Problem details –
Which lines run from the line with "db_queries. done." through the line with "Lemma authenticate_sim secret" in the entries below? Print them exactly, both ends included, and nothing more.

Entries shown –
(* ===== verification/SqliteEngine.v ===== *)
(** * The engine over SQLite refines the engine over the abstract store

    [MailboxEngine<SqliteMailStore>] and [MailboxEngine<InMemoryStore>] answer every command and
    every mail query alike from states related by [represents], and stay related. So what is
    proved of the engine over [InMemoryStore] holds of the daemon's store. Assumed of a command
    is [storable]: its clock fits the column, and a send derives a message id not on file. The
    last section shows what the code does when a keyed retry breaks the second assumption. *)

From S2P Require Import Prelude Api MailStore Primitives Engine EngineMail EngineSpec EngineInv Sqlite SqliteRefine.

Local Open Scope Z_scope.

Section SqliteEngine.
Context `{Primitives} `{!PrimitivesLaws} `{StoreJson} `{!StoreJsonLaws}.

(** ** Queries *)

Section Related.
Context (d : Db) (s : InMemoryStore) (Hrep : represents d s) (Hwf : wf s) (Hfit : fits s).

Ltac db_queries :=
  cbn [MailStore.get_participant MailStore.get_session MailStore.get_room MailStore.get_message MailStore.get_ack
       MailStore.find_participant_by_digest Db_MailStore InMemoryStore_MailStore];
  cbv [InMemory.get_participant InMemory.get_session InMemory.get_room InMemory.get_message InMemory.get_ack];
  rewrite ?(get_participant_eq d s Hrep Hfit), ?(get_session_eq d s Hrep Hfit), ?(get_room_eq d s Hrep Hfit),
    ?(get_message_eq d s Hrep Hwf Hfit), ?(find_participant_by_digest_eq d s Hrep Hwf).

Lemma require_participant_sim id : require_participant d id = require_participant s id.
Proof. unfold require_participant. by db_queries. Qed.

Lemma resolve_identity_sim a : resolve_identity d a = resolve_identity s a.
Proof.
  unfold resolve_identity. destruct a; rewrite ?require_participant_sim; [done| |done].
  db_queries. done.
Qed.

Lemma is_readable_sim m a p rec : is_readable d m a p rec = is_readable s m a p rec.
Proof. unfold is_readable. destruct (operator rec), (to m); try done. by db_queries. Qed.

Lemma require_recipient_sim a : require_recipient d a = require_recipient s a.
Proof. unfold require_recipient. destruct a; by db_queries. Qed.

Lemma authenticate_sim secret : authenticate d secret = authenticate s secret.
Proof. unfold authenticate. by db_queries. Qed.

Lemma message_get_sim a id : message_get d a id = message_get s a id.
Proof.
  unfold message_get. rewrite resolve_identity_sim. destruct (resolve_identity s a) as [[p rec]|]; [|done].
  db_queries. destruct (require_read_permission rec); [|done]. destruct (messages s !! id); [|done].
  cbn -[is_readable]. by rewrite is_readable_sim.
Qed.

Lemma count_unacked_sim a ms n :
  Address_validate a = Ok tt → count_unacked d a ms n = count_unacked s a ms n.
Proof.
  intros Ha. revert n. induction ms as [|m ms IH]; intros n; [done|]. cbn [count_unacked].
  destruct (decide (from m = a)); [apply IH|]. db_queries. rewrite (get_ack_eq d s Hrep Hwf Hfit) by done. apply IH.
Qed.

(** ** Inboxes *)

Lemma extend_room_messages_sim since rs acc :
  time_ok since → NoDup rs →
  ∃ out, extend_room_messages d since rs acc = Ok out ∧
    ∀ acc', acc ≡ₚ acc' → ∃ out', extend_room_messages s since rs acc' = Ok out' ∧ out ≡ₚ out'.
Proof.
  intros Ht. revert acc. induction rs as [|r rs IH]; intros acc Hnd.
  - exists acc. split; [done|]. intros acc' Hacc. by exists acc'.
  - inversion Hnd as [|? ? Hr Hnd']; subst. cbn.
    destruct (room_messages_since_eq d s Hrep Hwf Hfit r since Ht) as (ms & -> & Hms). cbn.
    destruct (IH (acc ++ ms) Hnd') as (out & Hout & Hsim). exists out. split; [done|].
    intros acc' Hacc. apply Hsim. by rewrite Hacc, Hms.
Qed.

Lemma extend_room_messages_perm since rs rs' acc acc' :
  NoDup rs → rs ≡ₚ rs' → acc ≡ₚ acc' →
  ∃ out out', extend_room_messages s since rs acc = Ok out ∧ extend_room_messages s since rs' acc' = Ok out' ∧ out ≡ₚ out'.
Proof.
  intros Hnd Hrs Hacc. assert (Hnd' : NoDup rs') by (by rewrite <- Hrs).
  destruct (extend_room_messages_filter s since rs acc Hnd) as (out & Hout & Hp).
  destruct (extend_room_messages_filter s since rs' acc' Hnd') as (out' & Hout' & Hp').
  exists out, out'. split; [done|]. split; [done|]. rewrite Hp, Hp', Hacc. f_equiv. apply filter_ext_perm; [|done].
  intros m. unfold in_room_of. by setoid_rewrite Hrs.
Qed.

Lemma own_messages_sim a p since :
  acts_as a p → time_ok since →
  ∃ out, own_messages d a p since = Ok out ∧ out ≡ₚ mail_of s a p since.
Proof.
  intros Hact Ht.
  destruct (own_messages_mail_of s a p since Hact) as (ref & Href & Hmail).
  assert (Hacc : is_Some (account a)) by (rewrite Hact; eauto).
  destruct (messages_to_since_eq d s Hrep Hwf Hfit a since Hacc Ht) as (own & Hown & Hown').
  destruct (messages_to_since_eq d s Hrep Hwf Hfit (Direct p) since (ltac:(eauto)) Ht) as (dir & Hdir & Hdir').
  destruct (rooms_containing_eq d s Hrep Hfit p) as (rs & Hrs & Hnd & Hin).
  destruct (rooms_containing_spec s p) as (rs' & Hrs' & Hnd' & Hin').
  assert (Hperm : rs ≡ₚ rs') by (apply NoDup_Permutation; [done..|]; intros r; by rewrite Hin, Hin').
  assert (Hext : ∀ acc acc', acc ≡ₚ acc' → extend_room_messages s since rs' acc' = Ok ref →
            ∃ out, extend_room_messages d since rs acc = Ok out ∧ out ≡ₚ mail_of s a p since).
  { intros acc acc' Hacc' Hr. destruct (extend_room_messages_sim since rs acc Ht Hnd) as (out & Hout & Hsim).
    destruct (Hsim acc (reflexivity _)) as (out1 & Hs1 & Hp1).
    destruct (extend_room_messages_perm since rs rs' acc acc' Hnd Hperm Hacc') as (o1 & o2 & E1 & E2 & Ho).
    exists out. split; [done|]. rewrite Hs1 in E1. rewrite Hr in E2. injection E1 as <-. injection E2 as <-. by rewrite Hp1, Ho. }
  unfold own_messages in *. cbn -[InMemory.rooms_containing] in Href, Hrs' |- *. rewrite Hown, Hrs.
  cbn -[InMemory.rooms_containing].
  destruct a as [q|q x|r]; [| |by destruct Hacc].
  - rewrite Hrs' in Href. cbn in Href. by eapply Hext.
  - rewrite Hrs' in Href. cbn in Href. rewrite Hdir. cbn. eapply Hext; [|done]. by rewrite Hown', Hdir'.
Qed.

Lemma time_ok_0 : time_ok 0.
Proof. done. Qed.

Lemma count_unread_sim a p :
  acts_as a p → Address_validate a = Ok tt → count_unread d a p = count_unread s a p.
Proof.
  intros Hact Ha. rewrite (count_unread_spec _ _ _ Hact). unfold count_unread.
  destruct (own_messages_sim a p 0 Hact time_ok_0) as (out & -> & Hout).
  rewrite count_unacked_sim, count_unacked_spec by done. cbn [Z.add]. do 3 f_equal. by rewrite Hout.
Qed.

Written response –
  db_queries. done.
Qed.

Lemma is_readable_sim m a p rec : is_readable d m a p rec = is_readable s m a p rec.
Proof. unfold is_readable. destruct (operator rec), (to m); try done. by db_queries. Qed.

Lemma require_recipient_sim a : require_recipient d a = require_recipient s a.
Proof. unfold require_recipient. destruct a; by db_queries. Qed.

Lemma authenticate_sim secret : authenticate d secret = authenticate s secret.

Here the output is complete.